The pilot of the Schweitzer 269 Charlie I aircraft, James Evan Robinson, made the decision to stop the engine and perform an autorotation. Robinson had performed this maneuver in the past.
In an autorotation, the main rotor is supposed to turn even without power. This allows the helicopter to essentially glide to the ground.
The pilot was told to
At 950 feet above the ground, the pilot began the autorotation. The RPM "decayed" so much so that Robinson could see the individual rotor blades.
The helicopter then fell to the ground. As it crashed, there was a high-pitched whining sound.
Based on the NTSB report, the pilot attempted to hover until the emergency vehicles arrived below him. However, the situation became so desperate that he turned off the engine and attempted the autorotation.
The NTSB reports that Gentry was only aboard the helicopter for pleasure.
The Flying W Airport released a statement this week about the crash.

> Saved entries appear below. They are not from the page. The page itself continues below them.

(** X11. The ledger listing pages exactly. When [getLedger] returns, the
    limit it reports is the limit asked for, 50 when none was given, and
    the offset the offset asked for, 0 when none was given; its entries
    are the rows selected for the user (and for the asset symbol, when
    one is given) from position [offset] on, at most [limit] of them;
    [total] counts the rows selected, and [hasMore] is true exactly when
    selected rows remain beyond the page. *)
Theorem getLedger_pages_exactly userId options s page :
  getLedger userId options s = Ok page ->
  let p := ledger_pagination page in
  let selected := ledger_selection s userId (ledger_assetSymbol options) in
  limit p = default 50 (ledger_limit options) /\
  offset p = default 0 (ledger_offset options) /\
  1 <= limit p <= 500 /\ 0 <= offset p /\
  total p = Z.of_nat (length selected) /\
  returned p = Z.of_nat (length (entries page)) /\
  returned p <= limit p /\
  (hasMore p = true <-> skipn (Z.to_nat (offset p + limit p)) selected <> []) /\
  entries page
  = List.map ledger_item
      (firstn (Z.to_nat (default 50 (ledger_limit options)))
              (skipn (Z.to_nat (default 0 (ledger_offset options))) selected)) /\
  Forall (fun r => wallet_user_id (entry_wallet r) = userId /\
                   forall symbol,
                     truthy (ledger_assetSymbol options) = Some symbol ->
                     asset_symbol (entry_asset r) = symbol)
         (firstn (Z.to_nat (default 50 (ledger_limit options)))
                 (skipn (Z.to_nat (default 0 (ledger_offset options))) selected)).
Proof.
  unfold getLedger. intros H.
  destruct ((default 50 (ledger_limit options) <? 1)
            || (default 50 (ledger_limit options) >? 500)) eqn:G1; [discriminate H |].
  destruct (default 0 (ledger_offset options) <? 0) eqn:G2; [discriminate H |].
  apply orb_false_iff in G1 as [G1a G1b].
  apply Z.ltb_ge in G1a, G2. rewrite Z.gtb_ltb in G1b. apply Z.ltb_ge in G1b.
  destruct (List.find _ _); [| discriminate H].
  inversion H; subst page; clear H.
  cbn [ledger_pagination entries limit offset total returned hasMore].
  set (lim := default 50 (ledger_limit options)) in *.
  set (off := default 0 (ledger_offset options)) in *.
  set (selected := ledger_selection s userId (ledger_assetSymbol options)).
  rewrite length_map, length_firstn, length_skipn.
  repeat split; try lia.
  - intros Hmore Hnil. apply Z.ltb_lt in Hmore.
    apply skipn_all_iff in Hnil. lia.
  - intros Hrest. apply Z.ltb_lt.
    assert (~ (length selected <= Z.to_nat (off + lim))%nat) as Hlen
      by (intros Hle; apply Hrest, skipn_all_iff; exact Hle).
    lia.
  - apply Forall_page.
    eapply List.Forall_impl; [| apply ledger_selection_filtered].
    intros r Hr. unfold walletFilter in Hr.
    apply andb_true_iff in Hr as [Hu Hs]. apply String.eqb_eq in Hu.
    split; [exact Hu |]. intros symbol Hsym. rewrite Hsym in Hs.
    apply String.eqb_eq in Hs. exact Hs.
Qed.

(** ** The balance endpoint *)

Lemma upper_ascii_idempotent c : upper_ascii (upper_ascii c) = upper_ascii c.
Proof.
  destruct c as [[] [] [] [] [] [] [] []]; reflexivity.
Qed.

Lemma toUpperCase_idempotent s : toUpperCase (toUpperCase s) = toUpperCase s.
Proof.
  induction s as [| c s IH]; simpl; [reflexivity |].
  rewrite upper_ascii_idempotent, IH. reflexivity.
Qed.

(** X12. The balance endpoint reads the asset without regard to case and
    defaults to GOLD: a query [asset=sym] is answered like
    [asset=SYM], and an absent or empty [asset] like [asset=GOLD]. *)
Theorem getBalance_handler_asset_case userId sym s :
  getBalance_handler userId (Some sym) s
  = getBalance_handler userId (Some (toUpperCase sym)) s
  /\ getBalance_handler userId None s = getBalance_handler userId (Some "GOLD") s
  /\ getBalance_handler userId (Some "") s = getBalance_handler userId (Some "GOLD") s.
Proof.
  split; [| split; reflexivity].
  unfold getBalance_handler.
  destruct sym as [| c sym]; [reflexivity |].
  cbn [truthy default from_option id toUpperCase].
  rewrite upper_ascii_idempotent, toUpperCase_idempotent. reflexivity.
Qed.




(** ** The idempotency cache *)

Lemma cache_key_injective k1 k2 : cache_key k1 = cache_key k2 -> k1 = k2.
Proof. unfold cache_key. intros H. inversion H as [H1]. exact H1. Qed.

Lemma cache_lookup_elapse ms w key :
  cache_lookup (elapse ms w) key
  = match fic w !! key with
    | Some (value, expires) => if now w + ms <? expires then Some value else None
    | None => None
    end.
Proof. reflexivity. Qed.

(** X14. Reserving and finalizing, and for how long. On a key the cache
    does not hold, [checkAndReserveIdempotencyKey] returns null and
    leaves PROCESSING under the key for PROCESSING_TTL seconds: a check
    of the same key made less than that later returns PROCESSING, a check
    made that much later or more finds nothing and returns null again.
    After [saveIdempotencyResult] a check returns the outcome saved for
    CACHE_TTL seconds, and nothing after that. Neither call lets time
    pass, changes what the cache holds for another key, or touches the
    store. *)
Theorem reserve_then_finalize key response w :
  cache_lookup w (cache_key key) = None ->
  let w1 := snd (checkAndReserveIdempotencyKey key w) in
  let w2 := snd (saveIdempotencyResult key response w1) in
  fst (checkAndReserveIdempotencyKey key w) = Ok None /\
  (forall ms,
     fst (checkAndReserveIdempotencyKey key (elapse ms w1))
     = Ok (if ms <? IDEMPOTENCY.PROCESSING_TTL * 1000
           then Some (CachedProcessing None) else None)) /\
  (forall ms,
     fst (checkAndReserveIdempotencyKey key (elapse ms w2))
     = Ok (if ms <? IDEMPOTENCY.CACHE_TTL * 1000 then Some response else None)) /\
  db w2 = db w /\ now w2 = now w /\
  forall other,
    other <> key ->
    cache_lookup w2 (cache_key other) = cache_lookup w (cache_key other).
Proof.
  intros Hmiss. cbv zeta. rewrite (checkAndReserve_miss _ _ Hmiss). cbn [fst snd].
  split; [reflexivity |]. split; [| split].
  - intros ms.
    assert (cache_lookup (elapse ms (reserved key w)) (cache_key key)
            = if ms <? IDEMPOTENCY.PROCESSING_TTL * 1000
              then Some (CachedProcessing None) else None) as Hlook.
    { rewrite cache_lookup_elapse. unfold reserved.
      cbn [fic now set_fic emit_world]. rewrite lookup_insert_eq.
      destruct (Z.ltb_spec ms (IDEMPOTENCY.PROCESSING_TTL * 1000));
        destruct (Z.ltb_spec (now w + ms)
                    (now w + IDEMPOTENCY.PROCESSING_TTL * 1000));
        first [reflexivity | lia]. }
    destruct (ms <? IDEMPOTENCY.PROCESSING_TTL * 1000).
    + rewrite (checkAndReserve_hit _ _ _ Hlook). reflexivity.
    + rewrite (checkAndReserve_miss _ _ Hlook). reflexivity.
  - intros ms. rewrite saveIdempotencyResult_run. cbn [snd].
    match goal with
    | |- fst (checkAndReserveIdempotencyKey key (elapse ms ?w2)) = _ =>
      assert (cache_lookup (elapse ms w2) (cache_key key)
              = if ms <? IDEMPOTENCY.CACHE_TTL * 1000 then Some response else None)
        as Hlook
    end.
    { rewrite cache_lookup_elapse. unfold reserved.
      cbn [fic now set_fic emit_world]. rewrite lookup_insert_eq.
      destruct (Z.ltb_spec ms (IDEMPOTENCY.CACHE_TTL * 1000));
        destruct (Z.ltb_spec (now w + ms) (now w + IDEMPOTENCY.CACHE_TTL * 1000));
        first [reflexivity | lia]. }
    destruct (ms <? IDEMPOTENCY.CACHE_TTL * 1000).
    + rewrite (checkAndReserve_hit _ _ _ Hlook). reflexivity.
    + rewrite (checkAndReserve_miss _ _ Hlook). reflexivity.
  - rewrite saveIdempotencyResult_run. cbn [snd].
    split; [reflexivity |]. split; [reflexivity |]. intros other Hne.
    unfold cache_lookup, reserved. cbn [fic now set_fic emit_world].
    rewrite !lookup_insert_ne; [reflexivity | |];
      intros Heq; apply Hne; symmetry; apply cache_key_injective; exact Heq.
Qed.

“The day started with such excitement as the Montgomery Gentry bus rolled through our gates. The nicest people got off the bus and joined us on the ramp for what we hoped would be the best concert we have ever had. Sadly this was not to be,” the statement read. “Instead the day turned to tragedy as a helicopter accident took the lives of the pilot and Mr. Gentry. No words can describe the sadness that the Flying W employees feel for the families.”
Gentry is survived by his wife and two daughters.